Researchers analyzed prospective data from the San Antonio Heart Study, a population-based study of Mexican Americans and Caucasians, to assess incidence of diabetes in 2,814 participants and cardiovascular disease incidence in 3,700 participants. The SAHS study followed up with participants for a period lasting between six and 10 years. The analysis examined whether the risk of developing diabetes or heart disease was different for normal weight people who had at least two metabolic conditions or metabolically healthy obese people.

What would be the effect of wearing 50 pounds of weights outside your body as you go thru life? Probably beneficial on net. Though maybe more joint injuries. But fat tissue releases lots of hormones into the blood. In particular one hormone released by adipose tissue causes the liver to produce too much glucose. This leads to type 2 diabetes.

The ability of one organ—in this case, the adipose tissue—to so directly and profoundly control the actions of another—the liver —is in itself very exciting, said Hotamisligil. "We suspect this communication system between adipose tissue and liver may have evolved to help fat cells command the liver to supply the body with glucose in times of nutrient deprivation. However, when the engorged fat cells lose control over this signal in obesity, the blood levels of aP2 rise, glucose is poured into the bloodstream and cannot be cleared by other tissues. The result is high blood glucose levels and type 2 diabetes.

We need some great biotechnology for regulating appetite.

Share |      Randall Parker, 2013 December 02 08:31 PM 

Megira said at December 3, 2013 6:26 AM:

Why not chemically intervene to decrease the signaling activity of the adipose tissue? This would probably be an easier intervention than regulating appetite, and will enable people to enjoy a higher quality of life.

Brett Bellmore said at December 8, 2013 8:28 AM:

I'm not so sure it's appetite, precisely, that needs to be regulated. Though that would help.

Clearly, obesity is not, generally, a result of failure to regulate your calorie intake. Your calorie/energy balance is regulated to exquisite precision, to within 10's of calories a day. The problem is that your body mass set-point tends to continually drift upwards during your lifetime.

I suspect it's a matter of evolution in your population of fat cells. They evolve to game the body's regulatory mechanisms, to increase their own numbers. Kind of a toned down version of cancer. Maybe a form of chemo targeted at fat cells would help. That, and converting white to brown fat.

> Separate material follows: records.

(** The records depend on the names and the classes of the children only. *)
Lemma trainable_layers_same m m' supervised_from freeze_layers :
  Forall2 same_but_weight m m' →
  trainable_layers m' supervised_from freeze_layers
  = trainable_layers m supervised_from freeze_layers.
Proof.
  intros Hmm. rewrite !trainable_layers_take.
  rewrite <- (Forall2_length _ _ _ Hmm).
  generalize (Z.to_nat (scan_cutoff (length m) supervised_from)). intros k.
  unfold enumerate.
  rewrite (imap_ext _ (λ i a, (Z.of_nat (0 + i), a)) m') by done.
  rewrite (imap_ext _ (λ i a, (Z.of_nat (0 + i), a)) m) by done.
  generalize 0%nat. revert k.
  induction Hmm as [|[n l] [n' l'] m m' Hc Hmm IH]; intros k j; [done|].
  destruct k as [|k]; [done|]. rewrite !imap_cons. cbn [take].
  rewrite !omap_cons, !select_layer_item.
  rewrite (imap_ext _ (λ i a, (Z.of_nat (S j + i), a)) m) by
    (intros; simpl; f_equal; lia).
  rewrite (imap_ext _ (λ i a, (Z.of_nat (S j + i), a)) m') by
    (intros; simpl; f_equal; lia).
  rewrite IH. pose proof (same_but_weight_kind _ _ Hc) as Hk.
  destruct Hc as [Hn _]. cbn [fst snd] in *. by rewrite Hk, Hn.
Qed.

(** A loop over records, however it ends: the changes handed to the
    optimizer are those of the records before the one that failed, of all
    the records when none did. *)
Lemma for_each_update_outcome lr opt x ls s res s' :
  for_each ls (update_layer lr opt x) s = (res, s') →
  training s' = training s ∧
  ∃ evs pre,
    trace s' = trace s ++ evs ∧
    model s' = apply_steps opt (steps_of evs) (model s) ∧
    (steps_of evs).*2 = name <$> pre ∧
    match res with
    | Ok _ => pre = ls
    | Raise _ => ∃ lyr post, ls = pre ++ lyr :: post
    end.
Proof.
  revert s. induction ls as [|lyr ls IH]; intros s.
  - intros [= <- <-]. split; [done|]. exists [], []. by rewrite app_nil_r.
  - simpl. rewrite bind_run.
    destruct (update_layer lr opt x lyr s) as [[[]|e] s1] eqn:Hlyr.
    + intros Hls.
      apply update_layer_ok in Hlyr
        as (wt & inputs & weights & rule & d_p & _ & _ & Hres & _ & ->).
      apply IH in Hls as (Htr & evs & pre & Hevs & Hm & Hnames & Hend).
      cbn [model training trace] in *. split; [done|].
      eexists (_ :: _ :: _ :: _ :: evs), (lyr :: pre). split; [|split; [|split]].
      * rewrite Hevs, <- app_assoc. reflexivity.
      * exact Hm.
      * cbn. by rewrite <- Hnames.
      * destruct res as [u|e]; [by rewrite Hend|].
        destruct Hend as (lyr' & post & ->). by exists lyr', post.
    + intros [= <- <-].
      apply update_layer_raise in Hlyr as (Hm & Htr & evs & Hevs & Hsteps & _).
      split; [done|]. exists evs, []. split; [done|]. split; [by rewrite Hsteps|].
      split; [by rewrite Hsteps|]. by exists lyr, ls.
Qed.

Matthew Wolfinbarger said at December 24, 2013 2:10 PM:

Fat is unattractive for a reason...I've always carried a little extra weight, usually below the threshold of obesity. But I'm trying to get rid of it as much as possible. The more I learn the more it seems that fat is not good--and that being ultra-lean and highly active really is the healthiest way to be (I've always liked women with 12-15% or so body fat...even though that is quite low for females.